Tribune rédigée en partenariat avec The Conversation.
Par Chantal Morley, Institut Mines-Télécom Business School.
Cela ferait presque oublier qu’aux débuts de ce qu’on appelait l’« informatique », de nombreuses mathématiciennes ont joué un rôle clé. Parmi ces grandes figures, on peut citer Grace Hopper, qui a imaginé la notion de compilateur et en a fait le premier prototype en 1952. C’est une femme, Mary Keller, qui a soutenu la première thèse en informatique, en 1965.

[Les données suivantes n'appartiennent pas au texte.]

Lemma note_written_ok cb data n :
  cb_inv cb -> 0 < n <= CB_LIMIT ->
  note_written cb data (cb_size cb - cb_used cb) n ((cb_i_in cb + n) `mod` (cb_size cb + 1)) = Ret (after_write cb data n).
Proof.
  intros Hi Hn. pose proof (inv_ring_room cb Hi) as [HN _]. pose proof (inv_indexes cb Hi) as (_ & _ & ? & ? & ?).
  pose proof (whole_slice cb Hi) as (_ & Eo & Ei). pose proof Hi as [_ _ _ _ _ ? Hmax Hin Hout Hrep _ _ _].
  pose proof (Z.mod_pos_bound (cb_i_in cb + n) (cb_size cb + 1) HN). unfold CB_LIMIT in *.
  apply wp_eq. unfold note_written.
  apply wp_bind, wp_ring_sub; [done|done|done|].
  change ((cb_i_out cb - cb_i_rep cb) `mod` (cb_size cb + 1)) with (reused cb).
  apply wp_bind, wp_i32; [unfold i32_min, i32_max; lia|]. apply wp_bind, wp_ring; [done|unfold i32_max; lia|].
  apply wp_assert; [apply Z.eqb_refl|]. unfold after_write, out_off, rep_off.
  destruct (Z.ltb_spec (cb_size cb - cb_used cb - reused cb) n).
  - apply wp_bind, wp_bind, wp_ring; [done|unfold i32_max; lia|]. apply wp_ret, wp_ret.
    rewrite (proj2 (Z.ltb_lt (cb_size cb) (reused cb + cb_used cb + n))), orb_true_r by lia.
    assert (Enext : ((cb_i_in cb + n) `mod` (cb_size cb + 1) + 1) `mod` (cb_size cb + 1) =
      (cb_i_rep cb + (reused cb + cb_used cb + n - cb_size cb)) `mod` (cb_size cb + 1)).
    { rewrite Zplus_mod_idemp_l, <-Ei, <-Z.add_assoc, Zplus_mod_idemp_l.
      rewrite <-(Z_mod_plus_full (cb_i_rep cb + (reused cb + cb_used cb + n - cb_size cb)) 1 (cb_size cb + 1)).
      f_equal. lia. }
    rewrite Enext. destruct (cb_size cb - cb_used cb <? n); [done|by rewrite Eo].
  - apply wp_bind, wp_ret, wp_ret. rewrite (proj2 (Z.ltb_ge (cb_size cb) (reused cb + cb_used cb + n))), orb_false_r, Z.add_0_r by lia.
    rewrite (proj2 (Z.ltb_ge (cb_size cb - cb_used cb) n)), Eo, (Z.mod_small (cb_i_rep cb)) by lia. done.
Qed.

(** ** Growing *)

Section growing.
Variable junk : Z.
Variable realloc_ok : Z -> bool.

(** The size asked for: enough for [n] more bytes, up to a multiple of the
    chunk size, within the maximum. *)
Definition grown_alloc (size max n : Z) : Z :=
  let m := size + 17 + n in Z.min (m + (CBUF_CHUNK - m `mod` CBUF_CHUNK)) (max + 17).

Definition q_grow (n : Z) (q : queue) : queue :=
  let m := grown_alloc (q_size q) (q_max q) n in
  if (q_size q =? q_max q) || negb (realloc_ok m) then q
  else Queue (m - 17) (q_max q) (q_overwrite q) (q_wrapped q) (q_replay q) (q_unread q).

(** What the data block holds after growing from [N] to [N'] bytes with
    [i_rep]..[N-1] moved to the end when the replay data wraps. *)
Definition moved (cb : cbuf) (D p : Z) : Z :=
  if (cb_i_in cb <? cb_i_rep cb) && (cb_i_rep cb <=? p) then p + D else p.

Record grown_data (cb : cbuf) (D : Z) (data : list Z) : Prop := {
  gr_length : Z.of_nat (length data) = cb_alloc cb + D;
  gr_first : take 8 data = cookie CBUF_MAGIC;
  gr_last : take 8 (drop (Z.to_nat (CBUF_MAGIC_LEN + (cb_size cb + D) + 1)) data) = cookie CBUF_MAGIC;
  gr_byte : forall p, 0 <= p <= cb_size cb -> (cb_i_rep cb <= cb_i_in cb -> p < cb_i_in cb) ->
    (cb_i_in cb < cb_i_rep cb -> p < cb_i_in cb \/ cb_i_rep cb <= p) ->
    byte data (moved cb D p) = byte (cb_data cb) p
}.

On peut citer aussi Kathleen Booth, pionnière de la reconnaissance de caractères et de la traduction automatique. Ou Barbara Liskov, qui programme en 1968 un des premiers jeux d’échecs, et devient professeure en intelligence artificielle au MIT.

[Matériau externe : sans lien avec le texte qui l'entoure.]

(* ===== verification/CbufOps.v ===== *)
(** * Circular buffers: the operations as steps of an abstract queue

    [op] are the public operations with their arguments; [run_op] runs one on a
    buffer, [q_step] tells what it may do to the abstract queue and what it
    returns.  [run_op_ok] is the simulation. *)

From S2P Require Import Prelude Cbuf CbufFacts CbufWrite CbufLines.

Local Open Scope Z_scope.
Local Open Scope slurm_scope.

(** The caller's memory and the descriptors' scripts are arguments. *)
Inductive op : Type :=
| Write (s : list Z) (len : Z)
| WriteLine (s : cstr)
| WriteFd (srcfd : Z) (fd : list rd_event) (len : Z)
| Read (d : list Z) (len : Z)
| Peek (d : list Z) (len : Z)
| Replay (d : list Z) (len : Z)
| Drop (len : Z)
| Rewind (len : Z)
| ReadLine (d : list Z) (len lines : Z)
| PeekLine (d : list Z) (len lines : Z)
| ReplayLine (d : list Z) (len lines : Z)
| DropLine (len lines : Z)
| RewindLine (len lines : Z)
| ReadFd (dstfd : Z) (fd : wr_fd) (len : Z)
| PeekFd (dstfd : Z) (fd : wr_fd) (len : Z)
| ReplayFd (dstfd : Z) (fd : wr_fd) (len : Z)
| Flush
| OptSet (name value : Z)
| Used | Free | Size | Reused | IsEmpty | LinesUsed | LinesReused.

(** What an operation gives back: its return value with the number of bytes
    dropped, the caller's memory or the descriptor. *)
Inductive out : Type :=
| Res (r : cres)
| Wrote (r : cres) (ndropped : Z)
| WroteFd (r : cres) (ndropped : Z) (fd : list rd_event)
| GotMem (r : cres) (d : list Z)
| GotFd (r : cres) (fd : wr_fd).

Definition out_res (o : out) : cres :=
  match o with Res r => r | Wrote r _ => r | WroteFd r _ _ => r | GotMem r _ => r | GotFd r _ => r end.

Recherche et postes de « codage »
Après des travaux pionniers, Adele Goldberg dirigea la conception du premier ordinateur à interface graphique en 1973, tandis qu’Alice Recoque a conçu la gamme des mini-ordinateurs Mitra, notamment le Mitra 15 qui a été un très grand succès commercial. On peut souligner que le MIT, dans sa recherche d’excellence, avait eu très tôt une politique d’ouverture à la diversité : entre 1965 et 1985, le nombre d’étudiantes en informatique est passé de 5 % à près de 30 %.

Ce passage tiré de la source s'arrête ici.